Spiders spin intricate webs that serve as sophisticated prey-trapping architectures that simultaneously exhibit high strength, elasticity and graceful failure. To determine how web mechanics are controlled by their topological design and material distribution, here we create spider-web mimics composed of elastomeric filaments. Specifically, computational modelling and microscale 3D printing are combined to investigate the mechanical response of elastomeric webs under multiple loading conditions. We find the existence of an asymptotic prey size that leads to a saturated web strength. We identify pathways to design elastomeric material structures with maximum strength, low density and adaptability. We show that the loading type dictates the optimal material distribution, that is, a homogeneous distribution is better for localized loading, while stronger radial threads with weaker spiral threads is better for distributed loading. Our observations reveal that the material distribution within spider webs is dictated by the loading condition, shedding light on their observed architectural variations.

Introduction

Spider webs are sophisticated architectures that exhibit exceptional mechanical properties, which are simultaneously optimized for multiple functions such as catching prey, sensing vibration and protecting offspring^{1,2,3,4,5,6,7}. Of specific interest, orb webs are constructed by orb-weaving spiders by depositing protein-based silk materials through their spinnerets⁶. They are mainly composed of structural radial threads and sticky spiral threads^1,4,8,9 (Fig. 1a,b). Because the energetic cost to spiders to produce silk is high, their webs are typically composed of extremely thin threads of a few micrometers in diameter, which are strong enough to sustain their functions for significant periods of time^10,11. Interestingly, the overall size of different orb webs varies from centimetres to meters, while the ratio of spiral to radial thread diameter varies from ∼0.1 to 1 (refs 3, 5). Concomitantly, the extensibility and elastic modulus of the spiral and radial threads can differ by 1 and 3 orders of magnitude, respectively³. To understand how particular web architectures arise, we must consider the competition between minimizing energy costs to the spider and maximizing mechanical function and longevity². The entire web must be studied as an integrated system, including the complex interplay between its topology, geometric parameters (for example, web size, ratio of thread diameters, thread lengths and so on) and the mechanical properties of the individual threads comprising the web.
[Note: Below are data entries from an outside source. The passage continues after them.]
(** * Sudoku engine of the GameCenter component: model and verification

    The puzzle engine lives in the [GameCenter] React component
    (generateSudoku, fillDiagonalBox, isSafeInBox, isSafe, solveSudoku,
    checkWin).  Boards are JavaScript arrays of arrays holding numbers or
    [null]; the functions are embedded here as Rocq functions over lists,
    with an explicit result type for the [TypeError] raised when a row
    that does not exist is indexed, explicit board passing for the
    in-place updates, fuel for the recursion depth of the solver and a
    list of draws for [Math.random]. *)

From Stdlib Require Import ZArith List Lia Bool Arith ZifyNat Finite.
From stdpp Require Import base list gmap.

Local Open Scope nat_scope.

(** ** JavaScript values and boards *)

(** What an array slot can hold at run time: [undefined] (a hole, or a
    read past the end), [null], or a number. *)
Inductive value : Type :=
  | VUndef
  | VNull
  | VNum (n : Z).

#[global] Instance value_eq_dec : EqDecision value.
Proof. solve_decision. Defined.

(** [type Board = (number | null)[][]] *)
Abbreviation Board := (list (list value)).

(** Strict equality [===] on these values. *)
Definition strict_eq (a b : value) : bool :=
  match a, b with
  | VUndef, VUndef => true
  | VNull, VNull => true
  | VNum x, VNum y => Z.eqb x y
  | _, _ => false
  end.

(** Result of running a piece of code: a value, or a thrown [TypeError]. *)
Inductive res (A : Type) : Type :=
  | Ok (a : A)
  | Throw.
Arguments Ok {A} a.
Arguments Throw {A}.

#[global] Instance res_ret : MRet res := λ A a, Ok a.
#[global] Instance res_bind : MBind res :=
  λ A B f m, match m with Ok a => f a | Throw => Throw end.

(** [b[i][j]]: indexing a missing row throws, a missing column reads
    [undefined]. *)
Definition rd (b : Board) (i j : nat) : res value :=
  match b !! i with
  | None => Throw
  | Some row => Ok (default VUndef (row !! j))
  end.

(** [row[j] = v]: an assignment past the end extends the array with
    holes. *)
Definition wr_row (row : list value) (j : nat) (v : value) : list value :=
  if decide (j < length row) then <[j := v]> row
  else row ++ replicate (j - length row) VUndef ++ [v].
(** * ScribeDash: ingestion, normalisation and aggregation pipeline

    A shallow embedding of the data pipeline of ScribeDash:

    - [scribedash/google.py]: the retry wrapper [_with_retries], the remote
      read [fetch_values] and the raw-to-table normalizer
      [values_to_dataframe];
    - [scribedash/ingest.py]: the safe parsers and [load_patient_count];
    - [src/utils/google_sheets.py]: the caching connector
      ([get_sheet_data], [_clean_dataframe]);
    - [src/utils/data_processor.py]: the provider aggregator's consistency
      score and the summary accessors.

    Python exceptions are an explicit result type, the remote service, the
    clock, the random generator and the object store are explicit state. *)

From Stdlib Require Import ZArith QArith Qminmax String Ascii List Lia.
From Stdlib Require Import Qround Qpower Lqa SpecFloat.
From stdpp Require Import base option list sorting gmap strings.
Lemma authenticate_tests_offset_7_witness :
  buf_get (eval (i2cReadBuffer 64) (before_auth_response (Num 0x04) card1234)) 7 = 0x41
  /\ buf_get (eval (i2cReadBuffer 64) (before_auth_response (Num 0x04) card1234)) 8 = 0x00
  /\ eval (VariantA.authenticate (Num 0x04)) card1234 = false.
Proof.
  assert (H7 : buf_get (eval (i2cReadBuffer 64)
                             (before_auth_response (Num 0x04) card1234)) 7 = 0x41)
    by reflexivity.
  split; [exact H7|]. split; [reflexivity|].
  exact (proj2 (authenticate_tests_offset_7 card1234 (Num 0x04)) H7).
Defined.

(** ** Variant A: what is and is not written *)

Lemma is_write_frame (cmd tid : Z) (c address : num) (rest : list num) :
  is_write cmd (toBuffer (makeCommand ([Num 0xD4; Num 0x40; Num tid; c; address] ++ rest)))
  = (to_uint8 c =? cmd).
Proof.
  unfold is_write. rewrite makeCommand_layout.
  cbn [toBuffer map app skipn to_uint8].
  change (0xD4 mod 256) with 0xD4. change (0x40 mod 256) with 0x40.
  generalize (tid mod 256) (to_uint8 c) (to_uint8 address). intros t c' a'.
  reflexivity.
Qed.

Lemma block_writes_app (l1 l2 : list (list Z)) :
  block_writes (l1 ++ l2) = block_writes l1 ++ block_writes l2.
Proof.
  unfold block_writes, written_addresses. apply flat_map_app.
Qed.

Lemma auth_frame_no_block_write (tid : Z) (uid : list num) (address : num) :
  block_writes [auth_frame tid uid address] = [].
Proof.
  unfold block_writes, written_addresses, auth_frame. cbn [flat_map].
  rewrite concatNumArr_app, is_write_frame. reflexivity.
Qed.

Lemma read_frame_no_block_write (address : num) :
  block_writes [read_frame address] = [].
Proof.
  unfold block_writes, written_addresses, read_frame. cbn [flat_map].
  change [Num 212; Num 64; Num 1; Num 48; address]
    with ([Num 212; Num 64; Num 1; Num 48; address] ++ []).
  rewrite is_write_frame. reflexivity.
Qed.

Lemma write_frame_block_write (tid : Z) (address : num) (data : list num) :
  block_writes [write_frame tid address data] = [to_uint8 address].
Proof.
  unfold block_writes, written_addresses, write_frame, buf_get. cbn [flat_map].
  rewrite concatNumArr_app, is_write_frame. cbn [to_uint8].
  change (0xA0 mod 256 =? 0xA0) with true. cbv iota.
  rewrite makeCommand_layout. reflexivity.
Qed.
Lemma growth_monotone_witness :
  in_range Sample.limit2048 (mk_u16x2 8 0) Sample.cell8x16
  /\ in_range Sample.limit2048 (mk_u16x2 0 16) Sample.cell8x16
  /\ 0 * 2048 + 8 * 16 <= 16 * 2048 + 0 * 16
  /\ exists g g',
       atlasGrowth Sample.limit2048 (mk_u16x2 8 0) Sample.cell8x16 = Some g
       /\ atlasGrowth Sample.limit2048 (mk_u16x2 0 16) Sample.cell8x16 = Some g'
       /\ width g <= width g' /\ height g <= height g'.
Proof.
  assert (Hr : in_range Sample.limit2048 (mk_u16x2 8 0) Sample.cell8x16)
    by (constructor; cbn; unfold u16_max; lia).
  assert (Hr' : in_range Sample.limit2048 (mk_u16x2 0 16) Sample.cell8x16)
    by (constructor; cbn; unfold u16_max; lia).
  split; [exact Hr|]. split; [exact Hr'|]. split; [lia|].
  apply (growth_monotone Sample.limit2048 Sample.cell8x16 (mk_u16x2 8 0) (mk_u16x2 0 16)
           Hr Hr').
  cbn; lia.
Defined.

(** ** [_adjustAtlasSize] run twice, and run on a failing device *)

Lemma pow2_divides j k : 0 <= j <= k -> 2 ^ k mod 2 ^ j = 0.
Proof.
  intros H. replace k with ((k - j) + j) by lia.
  rewrite Z.pow_add_r by lia. apply Z.mod_mul.
  apply Z.pow_nonzero; lia.
Qed.

(** With a cell area that is a power of two the cell area divides the new
    area. *)
Lemma power_of_two_cell_divides limit pos cell :
  in_range limit pos cell ->
  is_power_of_two (x cell * y cell) ->
  newArea (idealGrowth limit pos cell) mod perCellArea (idealGrowth limit pos cell) = 0.
Proof.
  intros Hr (j & Hj & Harea).
  change (perCellArea (idealGrowth limit pos cell)) with (x cell * y cell).
  change (newArea (idealGrowth limit pos cell))
    with (nextPowerOfTwo (neededArea limit pos cell)).
  assert (Hm : 0 < neededArea limit pos cell) by (destruct Hr; unfold neededArea; nia).
  pose proof (nextPowerOfTwo_gt _ Hm) as Hgt.
  unfold nextPowerOfTwo in *. rewrite Harea.
  apply pow2_divides. split; [exact Hj|].
  pose proof (Z.log2_nonneg (neededArea limit pos cell)) as Hlog.
  destruct (Z.le_gt_cases j (Z.log2 (neededArea limit pos cell) + 1)) as [Hle|Hgt']; [exact Hle|].
  exfalso.
  assert (2 ^ (Z.log2 (neededArea limit pos cell) + 1) <= 2 ^ j)
    by (apply Z.pow_le_mono_r; lia).
  unfold neededArea in *. rewrite Harea in *. lia.
Qed.

(** X4: with a cell area that is a power of two (cells of 8 by 16 pixels,
    say) and the fill cursor below the hardware limit, the capacity check
    is idempotent: after a growth that went through, the check run again
    with the cursor unchanged does nothing at all. *)
Theorem adjustAtlasSize_idempotent w :
  in_range (atlasSizeInPixelLimit (r_ w)) (atlasPosition (r_ w)) (cellSize (r_ w)) ->
  is_power_of_two (x (cellSize (r_ w)) * y (cellSize (r_ w))) ->
  x (atlasPosition (r_ w)) < x (atlasSizeInPixelLimit (r_ w)) ->
  y (atlasPosition (r_ w)) < y (atlasSizeInPixelLimit (r_ w)) ->
  atlasHasRoom (r_ w) = false ->
  outcome (_adjustAtlasSize w) = Done tt ->
  _adjustAtlasSize (world (_adjustAtlasSize w))
  = mk_res (Done tt) (world (_adjustAtlasSize w)) [].
Proof.
  intros Hr Hpow Hx Hy Hroom Hdone.
  apply adjustAtlasSize_room.
  apply (adjustAtlasSize_settles w Hr Hx Hy); [|exact Hroom|exact Hdone].
  intros g Hg _.
  rewrite (atlasGrowth_in_range _ _ _ Hr) in Hg. injection Hg as <-.
  apply power_of_two_cell_divides; assumption.
Qed.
Figure 1: From natural to synthetic spider webs.

(a) Photograph of a spider web, spider and small prey. The prey (indicated by an arrow) is trapped by spiral threads at the periphery of the spider web and the spider is at the centre of the web. (b) The spider moves from the web centre to approach the prey. Despite the flaw, the web is still able to support the weight of the spider. Scale bars in a,b: 10 mm. (c) Schematic figure of the computational model of an orb web under relaxation. The web is composed of radial threads and spiral threads. (d) The radial and spiral threads of a web are printed by a 3D printer on top of the aluminium frame and the substrate. (e) The frame and the web are taken off from the substrate after curing. (f) The frame is fixed and the thread in the web is stretched by a tensile testing machine. Scale bars in d–f: 25 mm.

Most assessments of the mechanics of spider webs are limited to the material property of individual silk fibres^10,12. Indeed, finding suitable natural samples for experimental testing of entire webs in a repeatable way is effectively impossible. Emerging microscale three-dimensional (3D) printing techniques enable a pathway to directly fabricate and test synthetic web structures by design (Fig. 1c) to gain insight into the function of natural webs in a systematic and repeatable manner^{13,14,15,16,17} (Fig. 1d–f). 3D printing offers unique advantages over traditional fabrication routes (for example, casting or weaving) in that the geometry can be easily altered without requiring fabrication of new moulds. For example, reactive, resin-based materials can be patterned into complex web structures that would be cumbersome, if not impossible, with existing textile methods. Moreover, the computer-aided design files used to define the 3D-printed structures can directly replicate results of computational modelling and optimization to enable a tightly coupled approach for studying web mechanics. While most synthetic polymers do not have strength equivalent to natural silk, they can be used to fabricate useful web mimics that deform in a qualitatively similar way as natural webs under various loading conditions, and are therefore useful for validating the computational model and demonstrating the existence of optimal design.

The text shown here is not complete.